Definitivamente estaba loca.
-Nessie por favor yo…
-¡Déjala!..Jacob.
Emm había aparecido en el umbral de las escaleras, me había olvidado completamente de mis tíos. Parecía desafiante. Emm estaba siguiendo órdenes, claro.
-Nessie lo siento… ¡Nessie! – repitió Jake ignorando por completo a Emm.
Pero ya había entrado a la habitación. Le estampé la puerta en la cara con un portazo. Luego me giré de nuevo para abrirla con violencia. Jake estaba inmóvil en el pasillo. Emm me miró sorprendido.
-Por cierto Jacob – musité con calma. Enjugué una lágrima que caía por mi mejilla. – ¡No intentes ser como mi padre porque no te queda! – entré de nuevo cerrando la puerta tras de mí.

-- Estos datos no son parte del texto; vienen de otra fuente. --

(** ** The steps of the proxy engine *)

Section EngineSteps.
Context `{SerdeJson} {W : Type} (R : W -> W -> Prop) `{HR : !PreOrder R}.
Context (json_into_response : Value -> HttpResponse) (fmt_f64 : nat -> f64 -> string).
Context (parse_report : string -> option ProxyReport).
Context (parse_header : string -> option TokenlessHeader).
Context (status_response : StatusCode -> HttpResponse).
Context (body_limit : Z -> HttpRequest -> Res HttpResponse HttpRequest).
Context (p : ProxyState (W := W)).

(** A relation that every hook, the recorder and the upstream keep. *)
Record engine_keeps : Prop := {
  hooks_keep : forall mw, mw ∈ ps_middlewares p ->
    (forall clk rc, st_keeps R (on_request mw clk rc)) /\
    (forall clk ctx res, st_keeps R (on_response mw clk ctx res));
  recorder_keeps : forall cr clk ctx body, ps_cost_recorder p = Some cr ->
    st_keeps R (cr clk ctx body);
  client_keeps : forall req w, R w (ps_client p req w).1
}.

Context (Hp : engine_keeps).

Lemma keeps_request_chain clk rc : st_keeps R (run_on_request_chain (ps_middlewares p) clk rc).
Proof. apply (request_chain_keeps R). intros mw Hm rc'. by apply (hooks_keep Hp). Qed.

Lemma keeps_response_chain clk ctx res :
  st_keeps R (run_on_response_chain (ps_middlewares p) clk ctx res).
Proof. apply (response_chain_keeps R). intros mw Hm res'. by apply (hooks_keep Hp). Qed.

Lemma keeps_recorder cr clk ctx body w w' r :
  ps_cost_recorder p = Some cr -> cr clk ctx body w = (w', r) -> R w w'.
Proof. intros Hc Hr. pose proof (recorder_keeps Hp cr clk ctx body Hc w) as Hk. by rewrite Hr in Hk. Qed.

Lemma keeps_handle_response streaming clk ctx u w :
  R w ((if streaming : bool
        then handle_streaming_response json_into_response fmt_f64 p clk ctx u
        else handle_non_streaming_response json_into_response fmt_f64 p clk ctx u) w).1.
Proof.
  unfold handle_streaming_response, handle_non_streaming_response.
  destruct streaming; (destruct (ur_body u) as [b|e|]; [|reflexivity..]); cbv zeta;
    match goal with |- context [run_on_response_chain ?m ?c ?x ?r w] =>
      pose proof (keeps_response_chain c x r w) as Hc;
      destruct (run_on_response_chain m c x r w) as [w1 [res|e|]] end;
    try exact Hc; simpl in Hc; (destruct (ps_cost_recorder p) as [cr|] eqn:Hcr; [|exact Hc]).
  - destruct (cr clk ctx _ w1) as [w2 r] eqn:Hr. pose proof (keeps_recorder _ _ _ _ _ _ _ Hcr Hr).
    destruct r; simpl; by etransitivity.
  - destruct (from_slice _); [|exact Hc..].
    destruct (cr clk ctx _ w1) as [w2 r] eqn:Hr. pose proof (keeps_recorder _ _ _ _ _ _ _ Hcr Hr).
    destruct r; simpl; by etransitivity.
Qed.

Lemma keeps_respond env rc w :
  R w (respond json_into_response fmt_f64 p env rc w).1.
Proof.
  unfold respond. destruct rc as [q ctx]. destruct (ctx_channel ctx) as [ch|]; [|reflexivity].
  unfold forward_to_upstream. pose proof (client_keeps Hp (build_upstream_request q ch) w) as Hc.
  destruct (ps_client p _ w) as [w1 [u|e|]]; simpl in *; [|done..].
  etransitivity; [exact Hc|].
  pose proof (keeps_handle_response (is_streaming q) (clock_response env) ctx u w1) as Hk.
  by destruct (is_streaming q).
Qed.

(** What a request does to the world is made of its hooks, the upstream call and
    the cost record. *)
Lemma keeps_request env req s :
  R (sh_world s)
    (sh_world (build_router json_into_response fmt_f64 parse_report parse_header status_response
                 body_limit p env req s).1).
Proof.
  unfold build_router. destruct (body_limit _ req) as [req'|r|]; [|reflexivity..].
  destruct (auth_middleware _ req' _) as [out|st|] eqn:Ha; [|reflexivity..].
  assert (exists q, out = dispatch json_into_response fmt_f64 parse_report parse_header
                            status_response p env q s) as [q ->].
  { unfold auth_middleware in Ha. repeat case_match; simplify_eq; eauto. }
  unfold dispatch. destruct (route _ _); [|reflexivity..]. unfold handle_proxy_request.
  destruct (check_request _ _ p q) as [[pr f]|rej|]; [|reflexivity..].
  destruct (correlate _ _ _ _ _) as [cursors ctx]. cbv zeta.
  match goal with |- context [run_on_request_chain ?m ?c ?x ?v] =>
    pose proof (keeps_request_chain c x v) as Hc;
    destruct (run_on_request_chain m c x v) as [w1 [rc|e|]] end; simpl in *; try exact Hc.
  pose proof (keeps_respond env rc w1) as Hk.
  destruct (respond _ _ p env rc w1) as [w2 o]. simpl in *. by etransitivity.
Qed.
End EngineSteps.

(** ** The steps of the running system *)

Section System.
Context `{SerdeJson, !TokenlessSchema, !LlmBridge, PricingCodec, !ColumnCodec} {N : Type}.
Context (debug_strings : list string -> string) (json_error : string -> string).
Context (json_into_response : Value -> HttpResponse) (fmt_f64 : nat -> f64 -> string).
Context (parse_report : string -> option ProxyReport).
Context (parse_header : string -> option TokenlessHeader).
Context (status_response : StatusCode -> HttpResponse).
Context (body_limit : Z -> HttpRequest -> Res HttpResponse HttpRequest).
Context (admin_limit : Z -> HttpRequest -> Res StatusCode HttpRequest).
Context (x : Extractors) (naive_min : Z) (src : Sources).
Context (reply_response : Reply -> HttpResponse).
Context (client : UpstreamRequest -> N -> N * Res SendError UpstreamResponse).
Context (reqwest : Z -> Z -> Res string unit).

(** A database sequence never moves back. *)
Definition env_ok (env : Env) : Prop := forall n, n <= seq_after_conflict env n.

(** A step of any request in progress, or the passing of time. *)
Inductive step (sv : Running) (w : World N) : World N -> Prop :=
| step_moment m : env_ok (mo_env m) -> step sv w (put_moment m w)
| step_request_hook mw clk rc :
    mw ∈ ps_middlewares (sv_proxy sv) -> step sv w (on_request mw clk rc w).1
| step_response_hook mw clk ctx res :
    mw ∈ ps_middlewares (sv_proxy sv) -> step sv w (on_response mw clk ctx res w).1
| step_upstream req : step sv w (ps_client (sv_proxy sv) req w).1
| step_record cr clk ctx body :
    ps_cost_recorder (sv_proxy sv) = Some cr -> step sv w (cr clk ctx body w).1
| step_admin e a :
    admin_step debug_strings (mo_env (w_moment w)) src e (admin_view w) a ->
    step sv w (put_admin a w).

Definition runs (sv : Running) : World N -> World N -> Prop := rtc (step sv).

#[local] Instance runs_preorder sv : PreOrder (runs sv).
Proof. unfold runs. split; [intros ?; apply rtc_refl|intros ???; apply rtc_trans]. Qed.

Lemma admin_view_put a (w : World N) : admin_view (put_admin a w) = a.
Proof. by destruct a. Qed.

Lemma put_admin_view (w : World N) : put_admin (admin_view w) w = w.
Proof. by destruct w as [? ? [? ?] ? ?]. Qed.

Lemma put_admin_put a a' (w : World N) : put_admin a (put_admin a' w) = put_admin a w.
Proof. done. Qed.

Lemma admin_steps_run sv e w a a' :
  rtc (admin_step debug_strings (mo_env (w_moment w)) src e) a a' ->
  runs sv (put_admin a w) (put_admin a' w).
Proof.
  induction 1 as [a|a b c Hs _ IH]; [reflexivity|]. etransitivity; [|exact IH].
  apply rtc_once. rewrite <-(put_admin_put b a w). apply (step_admin sv _ e). by rewrite admin_view_put.
Qed.

(** Serving a request, admin or proxied, is a sequence of atomic steps: hooks, the
    upstream call, the cost record, single storage calls and single updates of
    the shared maps.  Concurrent requests interleave at these steps. *)
Lemma app_runs sv env req s :
  runs sv (sh_world s)
    (sh_world (app debug_strings json_error json_into_response fmt_f64 parse_report parse_header
                 status_response body_limit admin_limit x naive_min src reply_response sv env req
                 s).1).
Proof.
  unfold app. destruct (is_admin_path _).
  - unfold admin, focus. set (w := sh_world s). cbv zeta.
    pose proof (admin_service_steps debug_strings (mo_env (w_moment w)) src (mo_clock (w_moment w))
      (mo_now (w_moment w)) naive_min (mo_probe (w_moment w)) json_error x admin_limit
      (ak_key (sv_admin_key sv)) req (admin_view w)) as Hk.
    cbv zeta in Hk. destruct (admin_service _ _ _ _ _ _ _ _ _ _ _) as [a r]. simpl in *.
    rewrite <-(put_admin_view w) at 1. destruct (admin_call _ _ _) as [[e q]|].
    + by apply (admin_steps_run _ e).
    + subst a. reflexivity.
  - apply (keeps_request (runs sv)). constructor.
    + intros mw Hm. split; intros; intros w; apply rtc_once; by constructor.
    + intros cr clk ctx body Hc w. apply rtc_once. by constructor.
    + intros q w. apply rtc_once. constructor.
Qed.

(** *** Invariant *)

Record world_wf (w : World N) : Prop := {
  ww_db : db_wf (w_db w);
  ww_catalog : catalog_wf (w_db w);
  ww_router : router_wf (w_router w);
  ww_moment : env_ok (mo_env (w_moment w))
}.

Lemma run_op_keeps env op d :
  env_ok env -> db_wf d /\ catalog_wf d -> db_wf (run_op env op d) /\ catalog_wf (run_op env op d).
Proof.
  intros He [Hd Hc]. split; [by apply run_op_wf|]. destruct (run_op_catalog env op d).
  by apply (catalog_eq d).
Qed.

Lemma admin_step_wf e w a :
  world_wf w -> admin_step debug_strings (mo_env (w_moment w)) src e (admin_view w) a ->
  world_wf (put_admin a w).
Proof.
  intros [Hd Hc Hr Hm] Hs. destruct Hs as [op _|url|r Hs|b]; simpl in *.
  - destruct (run_op_keeps _ op _ Hm (conj Hd Hc)). by constructor.
  - destruct (proj2 (seeding_keeps_wf src (mo_env (w_moment w))) url (w_db w)) as [Hdb Hcat].
    constructor; simpl; auto.
  - constructor; simpl; try done. exact (router_step_wf _ _ _ Hs Hr).
  - by constructor.
Qed.

(** The middlewares, client and recorder of a server that [main] has built with
    these aliases. *)
Definition built_with (aliases : gmap string string) (sv : Running) : Prop :=
  ps_middlewares (sv_proxy sv) = [compress_part; ModelAliasMiddleware aliases;
                                  router_part debug_strings; BridgeMiddleware] /\
  ps_client (sv_proxy sv) = upstream client /\
  ps_cost_recorder (sv_proxy sv) = Some cost_middleware.

Definition built (sv : Running) : Prop := exists aliases, built_with aliases sv.

Lemma cost_middleware_db clk ctx body (w : World N) :
  exists op, (cost_middleware clk ctx body w).1 =
    put_db (run_op (mo_env (w_moment w)) op (w_db w)) w.
Proof.
  exists (OpInsertCost (build_record (mo_record_id (w_moment w)) (mo_timestamp (w_moment w))
    "unknown" clk ctx body)).
  unfold cost_middleware, focus, record. cbn [run_op sqlite_storage Storage.insert_cost_record].
  by destruct (Sqlite.insert_cost_record _ _ _).
Qed.

Lemma hook_wf sv mw w :
  built sv -> mw ∈ ps_middlewares (sv_proxy sv) -> world_wf w ->
  (forall clk rc, world_wf (on_request mw clk rc w).1) /\
  (forall clk ctx res, world_wf (on_response mw clk ctx res w).1).
Proof.
  intros (al & -> & _) Hmw [Hd Hc Hr Hm].
  repeat (apply elem_of_cons in Hmw as [->|Hmw]); [| | | |by apply elem_of_nil in Hmw];
    split; intros; cbn [on_request on_response compress_part router_part on_part
      ModelAliasMiddleware BridgeMiddleware CompressMiddleware ModelRouterMiddleware];
    unfold focus, st_lift, st_ret;
    repeat match goal with |- context [let '(_, _) := ?m in _] => destruct m eqn:Heq end;
    constructor; simpl; try done.
  - pose proof (step_request (Storage0 := sqlite_storage (mo_env (w_moment w))) debug_strings (w_router w) clk rc) as Hs.
    rewrite Heq in Hs. exact (router_step_wf _ _ _ Hs Hr).
  - pose proof (Router.step_response (Storage0 := sqlite_storage (mo_env (w_moment w))) debug_strings (w_router w) clk ctx res) as Hs.
    rewrite Heq in Hs. exact (router_step_wf _ _ _ Hs Hr).
Qed.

Me descompuse en pedazos. Me abalancé en la cama ocultando mi rostro anegado en lágrimas entre las almohadas. Quería gritar, así que me puse a dar golpes a la enorme cama con los puños de las manos y los pies, esperando que así pudiera drenar la furia y las ganas de ir a golpear a Jake.
-¡¿Estás haciendo un berrinche?
Me quedé inmóvil con la cara aplastada entre las almohadas. La voz de Rose tenía un tono de sorpresa. Se acercó hasta mí sentándose al borde de la cama a la altura de mi espalda.

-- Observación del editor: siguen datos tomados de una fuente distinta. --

(* ===== verification/Flows.v ===== *)
(** Flows through several components: from the admin API to what the upstream
    sees, and from the seeded database to what the client sees. *)

From stdpp Require Import gmap relations.
From S2P Require Import Prelude RustStr Float64 Json Http Billing Types Middleware Storage.
From S2P Require Import Router Bridge Compress Report Cost Auth Server Sqlite Seed Probe.
From S2P Require Import AdminAuth Admin Main System.
Import Storage Router.
Local Open Scope Z_scope.
Local Open Scope st_scope.

(** ** From the admin API to the upstream *)

Section AdminFlows.
Context {S : Type} `{!Storage S, !SeedManager S}.
Context `{SerdeJson, PricingCodec, !ColumnCodec}.
Context (dbg : list string -> string) (json_error : string -> string).

Lemma routed_from_storage s r0 r clk req ctx r' req' ctx' :
  is_ok (reload_channels_from_storage s r0).2 = true ->
  channels r = channels (reload_channels_from_storage s r0).1 ->
  router_on_request dbg clk (req, ctx) r = (r', Ok (req', ctx')) ->
  exists chs c ms mp json info,
    list_channels None s = Ok chs /\ c ∈ chs /\ ch_enabled c = true /\
    list_mappings (ch_id c) s = Ok ms /\ mp ∈ ms /\ mm_enabled mp = true /\
    from_slice (req_body req) = Ok json /\ get_str "model" json = Some (mm_client_name mp) /\
    ctx_mapping ctx' = Some info /\ smi_channel_id info = ch_id c /\
    smi_upstream_name info = mm_upstream_name mp.
Proof.
  unfold reload_channels_from_storage. intros Hok Hchans Hr.
  destruct (list_channels None s) as [chs| |] eqn:Hchs; simpl in *; try done.
  destruct (load_channels s chs) as [loaded| |] eqn:Hload; simpl in *; try done.
  destruct (router_on_request_inv _ _ _ _ _ _ _ _ Hr)
    as (body & name & ch & m & target & p & url & rw & b & Hbody & Hname & _ & Hsel & _
        & _ & _ & _ & _ & ->).
  rewrite Hchans in Hsel.
  pose proof (proj2 (select_selection clk name (find_candidates loaded name) r)) as Hs.
  rewrite Hsel in Hs. apply selection_inv in Hs as [Hin _].
  apply find_candidates_spec in Hin as (Hch & Hen & Hm & <-).
  destruct (load_channels_spec s chs loaded Hload) as (_ & _ & Hsrc).
  rewrite Forall_forall in Hsrc.
  destruct (Hsrc ch Hch) as (c & ms & Hc & Hms & ->). simpl in *.
  apply list_elem_of_omap in Hm as (mp & [Hmp Hmen]%elem_of_filter_bool & Hres).
  unfold resolve_mapping in Hres. destruct (from_storage _ _); simplify_eq. simpl in *.
  eexists chs, c, ms, mp, body, _. split_and!; try done.
  { unfold ctx_mapping, ctx_insert. simpl. by rewrite lookup_insert_eq. }
  all: done.
Qed.

(** C9: After a change through the admin API, once its reload has gone through, a
    request is routed only to a channel and by a mapping that the storage holds
    as enabled at that moment, under the client name the request asked for: a
    channel or mapping that was disabled or deleted gets no request any more. *)
Theorem routing_follows_storage mu a a' clk req ctx r' req' ctx' :
  mutate json_error dbg mu a = (a', Ok tt) ->
  is_ok (reload_channels_from_storage (ad_storage a') (ad_router a)).2 = true ->
  router_on_request dbg clk (req, ctx) (ad_router a') = (r', Ok (req', ctx')) ->
  exists chs c ms mp json info,
    list_channels None (ad_storage a') = Ok chs /\ c ∈ chs /\ ch_enabled c = true /\
    list_mappings (ch_id c) (ad_storage a') = Ok ms /\ mp ∈ ms /\ mm_enabled mp = true /\
    from_slice (req_body req) = Ok json /\ get_str "model" json = Some (mm_client_name mp) /\
    ctx_mapping ctx' = Some info /\ smi_channel_id info = ch_id c /\
    smi_upstream_name info = mm_upstream_name mp.
Proof.
  intros Hmu Hok Hr. pose proof (mutate_reloads json_error dbg mu a) as Hrel.
  rewrite Hmu in Hrel. simpl in Hrel. eapply routed_from_storage; [exact Hok| |exact Hr]. by rewrite Hrel.
Qed.

(** *** Channels taken out of service *)

Context {wf : S -> Prop} `{!StorageLaws S wf}.

(** The mutation disables or deletes channel [id]. *)
Definition retires (id : string) (mu : Mutation) : Prop :=
  match mu with
  | MuUpdateChannel id' body => id' = id /\ uc_enabled body = Some false
  | MuDeleteChannel id' => id' = id
  | _ => False
  end.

-No, solo estoy…intentando no matar a ese…lobo.
-¡Oh! ¿Tendría que detenerte?
-Solo si te lo pido.
-Bien. Entonces no lo hagas.
Rose me acarició la espalda luego el cabello. Me volteé para darle la cara.
-¿Escucharon toda esa estupidez?
-Si no hubieras gritado…
-Ya veo.
Giré mi cuerpo hasta quedar de costado. Rose me miraba divertida.
-¿Qué es tan gracioso? – dije entornando los ojos.
-Me parece que deberías dormir, te vez fatal.
Suspiré. No tenía ni pizca de sueño pero no quería llevarle la contraria así que me limité a asentir. Cogió la sábana que tenía a mis pies y la extendió sobre mí.
-¡A dormir! – Dijo mientras se acercaba a la puerta y apagaba la luz.
Bostecé.
– Te veremos en un rato – exclamó y luego se fue.